The above-mentioned facts are more than enough to create a “crisis of trust” that does not allow for more than cautious realistic settlements. Trust cannot be created overnight, especially in the current internal and external conditions the Sudan is going through.

Internally, regardless of Bashir’s direct responsibility for the secession of the South Sudan and the bloodshed in Darfur – for which he was indicted by the International Criminal Court for “crimes against humanity” –, one can point to political and economic problems that plagued his regime.

Among the leading political problems were Bashir’s losing the loyalty of many key colleagues in the army command. This happened after his decision to unconstitutionally run for re-election, and later removing several senior officers and politician from key military and party positions.

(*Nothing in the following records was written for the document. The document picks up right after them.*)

(** A read never changes the table. *)
Lemma exec_select_db (db db' : database) (cs : list string) (tbl c : string)
      (ps : list value) (cur : cursor) :
  exec db (SSelect cs tbl c) ps = inr (db', cur) -> db' = db.
Proof.
  unfold exec, select.
  destruct (negb (String.eqb tbl (db_name db))); [ discriminate | ].
  destruct cs as [ | c0 cs0 ]; [ discriminate | ].
  destruct (negb (forallb is_scalar ps)); [ discriminate | ].
  destruct ps as [ | k [ | k' ps' ] ]; try discriminate.
  destruct (negb _); [ discriminate | ].
  intros H. now injection H.
Qed.

Lemma fetched_ok (db : database) (t : Table) (cs : list string) (key : value) :
  bound db t = true -> columns_ok db cs = true -> is_scalar key = true ->
  fetched db t cs key = inr (option_map (project cs) (lookup db (pk t) key)).
Proof.
  intros Hb Hc Hk. unfold fetched, lookup.
  rewrite exec_select_ok by assumption. simpl.
  now rewrite hd_error_map_filter.
Qed.

Lemma row_exists_lookup (db : database) (c : string) (key : value) :
  row_exists db c key
  = match lookup db c key with Some _ => true | None => false end.
Proof. apply find_existsb. Qed.

(* ================================================================= *)
(** ** Table indexing *)

(** C8. [Table.__getitem__] returns a pivot of the same table whose keys
    are exactly the items of a tuple argument, in order, and the
    one-element sequence holding the argument when it is not a tuple.
    It is a function of its arguments alone: it takes no connection
    state, so sequencing it anywhere leaves the log and the database as
    they were. *)
Theorem Table_getitem_keys (t : Table) (arg : value) :
  table (Table.__getitem__ t arg) = t
  /\ (forall ks, arg = VTuple ks -> keys (Table.__getitem__ t arg) = ks)
  /\ (is_tuple arg = false -> keys (Table.__getitem__ t arg) = [arg])
  /\ (forall w, ret (Table.__getitem__ t arg) w
                = (Ok (Table.__getitem__ t arg), w)).
Proof.
  unfold Table.__getitem__. repeat split.
  - intros ks ->. reflexivity.
  - intros H. rewrite H. reflexivity.
Qed.

Lemma Table_getitem_keys_witness :
  keys (Table.__getitem__ Example.sales (VTuple [VStr "T121"; VStr "T122"]))
  = [VStr "T121"; VStr "T122"]
  /\ keys (Table.__getitem__ Example.sales (VStr "T121")) = [VStr "T121"].
Proof.
  split.
  - apply (Table_getitem_keys Example.sales (VTuple [VStr "T121"; VStr "T122"])).
    reflexivity.
  - apply (Table_getitem_keys Example.sales (VStr "T121")).
    reflexivity.
Defined.

(* ================================================================= *)
(** ** Column reads *)

(** The loop reads every key against the same table and appends the
    per-key results in key order, stopping at the first exception. *)
Lemma getitem_loop_spec (t : Table) (cs : list string) (keep : bool)
      (ks : list value) :
  forall (acc : list value) (w : world),
  exists w',
    Pivot.getitem_loop t cs keep ks acc w
    = (match sequence (map (per_key (w_db w) t cs keep) ks) with
       | Ok rs => Ok (acc ++ rs)
       | Raise e => Raise e
       end, w')
    /\ w_db w' = w_db w
    /\ w_committed w' = w_committed w
    /\ w_store w' = w_store w.
Proof.
  induction ks as [ | key rest IH ]; intros acc w.
  - exists w. simpl. unfold ret. now rewrite app_nil_r.
  - assert (Hnext : forall (v : value) (w1 : world),
               w_db w1 = w_db w -> w_committed w1 = w_committed w ->
               w_store w1 = w_store w ->
               exists w',
                 Pivot.getitem_loop t cs keep rest (acc ++ [v]) w1
                 = (match match sequence (map (per_key (w_db w) t cs keep) rest) with
                          | Ok vs => Ok (v :: vs)
                          | Raise e => Raise e
                          end with
                    | Ok rs => Ok (acc ++ rs)
                    | Raise e => Raise e
                    end, w')
                 /\ w_db w' = w_db w
                 /\ w_committed w' = w_committed w
                 /\ w_store w' = w_store w).
    { intros v w1 Hdb Hcm Hst.
      destruct (IH (acc ++ [v]) w1) as (w' & Hrun & Hdb' & Hcm' & Hst').
      rewrite Hdb in Hrun. exists w'.
      split; [ | repeat split; congruence ].
      rewrite Hrun. destruct (sequence _); [ | reflexivity ].
      do 2 f_equal. now rewrite <- app_assoc. }
    cbn [map sequence Pivot.getitem_loop].
    unfold per_key at 1, fetched at 1, bind at 1, execute at 1.
    destruct (exec (w_db w) (SSelect cs (name t) (pk t)) [key])
      as [ e | [db' cur'] ] eqn:E.
    + eexists. split; [ reflexivity | now repeat split ].
    + pose proof (exec_select_db _ _ _ _ _ _ _ E) as ->.
      unfold bind at 1, fetchone at 1. cbn [w_cur cur_rows].
      destruct (cur_rows cur') as [ | r rs ] eqn:Er; cbn [hd_error];
        unfold bind at 1;
        destruct (negb keep && Nat.eqb (List.length cs) 1).
      * eexists. split; [ reflexivity | now repeat split ].
      * unfold ret at 1. apply Hnext; reflexivity.
      * destruct r as [ | v r' ].
        -- eexists. split; [ reflexivity | now repeat split ].
        -- unfold ret at 1. apply Hnext; reflexivity.
      * unfold ret at 1. apply Hnext; reflexivity.
Qed.

Lemma sequence_all_ok (os : list (outcome value)) (rs : list value) :
  Forall2 (fun o r => o = Ok r) os rs -> sequence os = Ok rs.
Proof.
  induction 1 as [ | o r os rs Ho _ IH ]; [ reflexivity | ].
  subst o. simpl. now rewrite IH.
Qed.

Lemma sequence_ok_length (os : list (outcome value)) (rs : list value) :
  sequence os = Ok rs -> List.length rs = List.length os.
Proof.
  revert rs. induction os as [ | [v | e] os IH ]; intros rs; simpl.
  - intros H. injection H as <-. reflexivity.
  - destruct (sequence os) as [ vs | e ]; [ | discriminate ].
    intros H. injection H as <-. simpl. now rewrite (IH vs).
  - discriminate.
Qed.

(** [Pivot.__getitem__] is the loop followed by the collapsing rule. *)
Lemma Pivot_getitem_run (p : Pivot) (cols : colsarg) (keep : bool) (w : world) :
  exists w',
    Pivot.__getitem__ p cols keep w
    = (match sequence (map (per_key (w_db w) (table p) (cols_of cols) keep)
                           (keys p)) with
       | Ok rs => Ok (collapse rs)
       | Raise e => Raise e
       end, w')
    /\ w_db w' = w_db w
    /\ w_committed w' = w_committed w
    /\ w_store w' = w_store w.
Proof.
  unfold Pivot.__getitem__, bind.
  fold (cols_of cols).
  destruct (getitem_loop_spec (table p) (cols_of cols) keep (keys p) [] w)
    as (w' & Hrun & Hrest).
  rewrite Hrun. exists w'. split; [ | exact Hrest ].
  destruct (sequence _) as [ rs | e ]; [ | reflexivity ].
  simpl. destruct rs as [ | r [ | r' rs' ] ]; reflexivity.
Qed.

(** C2. A column read returns the per-key results, taken in key order,
    collapsed by the number of keys: [None] for no key, the one result
    itself for one key, the tuple of results for several keys; the first
    per-key exception, if any, is the outcome instead.  With a single
    column and [keep_tuples] false the per-key result of an existing row
    is the cell itself, not a one-element row. *)
Theorem Pivot_getitem_collapse (p : Pivot) (cols : colsarg) (keep : bool)
        (w : world) :
  let results :=
    map (per_key (w_db w) (table p) (cols_of cols) keep) (keys p) in
  (forall rs, Forall2 (fun o r => o = Ok r) results rs ->
     fst (Pivot.__getitem__ p cols keep w)
     = Ok (match keys p with
           | [] => VNone
           | [_] => hd VNone rs
           | _ => VTuple rs
           end))
  /\ (forall e, sequence results = Raise e ->
        fst (Pivot.__getitem__ p cols keep w) = Raise e)
  /\ (forall c key r,
        bound (w_db w) (table p) = true ->
        has_col (w_db w) c = true ->
        is_scalar key = true ->
        lookup (w_db w) (pk (table p)) key = Some r ->
        per_key (w_db w) (table p) (cols_of (OneCol c)) false key
        = Ok (row_get c r)).
Proof.
  intros results.
  destruct (Pivot_getitem_run p cols keep w) as (w' & Hrun & _).
  fold results in Hrun. rewrite Hrun. cbn [fst].
  split; [ | split ].
  - intros rs Hall.
    pose proof (sequence_all_ok _ _ Hall) as Hseq. rewrite Hseq.
    apply sequence_ok_length in Hseq.
    unfold results in Hseq. rewrite length_map in Hseq.
    f_equal.
    destruct (keys p) as [ | k [ | k' ks ] ];
      destruct rs as [ | r [ | r' rs' ] ]; try discriminate; reflexivity.
  - intros e He. now rewrite He.
  - intros c key r Hb Hc Hk Hrow.
    unfold per_key, cols_of. rewrite fetched_ok; try assumption.
    + rewrite Hrow. reflexivity.
    + unfold columns_ok. simpl. now rewrite Hc.
Qed.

As for the economic problems, they were highly influential in fueling popular resentment and anger. In January 2018, the government raised the customs US dollar rate from 6.9 to 18 Sudanese pounds, causing a sharp price rise across the market, reaching in some cases 300 percent. Bashir also announced his government’s intention of controlling cash flow, and establishing a ceiling for bank withdrawals, precipitating a severe liquidity crisis.

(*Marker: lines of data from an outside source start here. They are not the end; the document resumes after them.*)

(** With a working engine and a positive maximum every call returns a
    context. *)
Lemma get_context_returns self :
  (1 <= max_contexts)%Z ->
  exists ctx, (get_context engine_ok self).1 = Return ctx.
Proof.
  intros Hmax. unfold BrowserManager.get_context. cbn [contexts].
  rewrite reuse_loop_dead.
  destruct (Z.ltb_spec (Z.of_nat (length
     (List.filter (fun ctx => truthy (pages ctx)) (contexts self)))) max_contexts)
    as [Hlt | Hge].
  - unfold get_browser, engine_ok.
    cbn [browser playwright contexts created start_error launch_error
         new_context_error].
    destruct (browser self); eexists; reflexivity.
  - destruct (List.filter _ (contexts self)) as [ | c l ] eqn:Hk;
      [ simpl in Hge; lia | ].
    eexists. reflexivity.
Qed.

(** When the maximum is reached by contexts that all have open pages, the
    call creates nothing and returns a tracked context with the fewest open
    pages. *)
Lemma get_context_least_loaded eng self :
  Forall (fun ctx => pages ctx <> []) (contexts self) ->
  (max_contexts <= Z.of_nat (length (contexts self)))%Z ->
  contexts self <> [] ->
  exists ctx,
    get_context eng self = (Return ctx, self)
    /\ In ctx (contexts self)
    /\ Forall (fun c => length (pages ctx) <= length (pages c)) (contexts self).
Proof.
  intros Hbusy Hfull Hne. unfold BrowserManager.get_context. cbn [contexts].
  rewrite reuse_loop_dead, (filter_busy_id _ Hbusy).
  destruct (Z.ltb_spec (Z.of_nat (length (contexts self))) max_contexts)
    as [Hlt | _]; [ lia | ].
  destruct (py_min_is_Some (fun c => length (pages c)) _ Hne) as [ctx Hmin].
  rewrite Hmin. exists ctx. split; [ | split ].
  - destruct self; reflexivity.
  - eapply py_min_In; eauto.
  - eapply (py_min_least (fun c => length (pages c))); eauto.
Qed.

Such measures were bound to foment widespread popular resentment that soon developed into mass street protests against inflation and declining living conditions, throughout the Sudan.

Initially, the government took the protests lightly. Then it resorted to accusing dubious groups and “traitors” of stirring up troubles, before embarking on attempts to quell the demonstrations by force, instead of looking into the popular demands. Thus, protests grew bigger against the government’s intransigence, eventually leading to Bashir realizing that he lost the initiative.

Outside the Sudan, Bashir’s situation was not much better. Initially, regarded as a representative of “political Islam”, the deposed leader faced an acute regional polarity between “political Islam” and the “military alternative”, in addition to international pressures of the ICC’s indictment that were temporarily frozen after he had accepted the independence of South Sudan. All this meant that his tired regime was coexisting dangerously with a changing regional scene.

Indeed, some countries, such as Pakistan, have experienced the coexistence between “political Islam” and the “military alternative”. In Pakistan, Islam is both the “national identity” and the raison d’etre as an independent state. So, defending the “Islamist – nationalist” identity against a secular India, the antagonistic neighbor to the east, can only be done by the army. This is why there has always been an old “symbiosis” between the Pakistani military and its Islamist movements.

Sure enough, the Sudanese example is not a carbon copy of the Pakistani case. Although Islam is the religion of the vast majority of Sudanese people. Moreover, Islam has been part of the “sectarian” identity of the country’s two greatest civilian political parties; the Umma Party, which is the historical political representative of the Ansar sect, and the Unionist Democratic Party, which has long been connected to the Khatmiyya sect. As for “political Islam” as symbolized by the Muslim Brotherhood, it has managed to gain presence within the army; and Bashir himself was one of its figures before his well-known falling out with the Brotherhood’s historic leader Dr. Hassan al-Turabi.

Given all of the above, I expect the Sudan to go through a “foggy” period, where the best possible outcome will be a temporary settlement, since there is no chance of achieving a genuine solution.

Genuine solutions continue to wait for a non-existing trust and an absent regional consensus.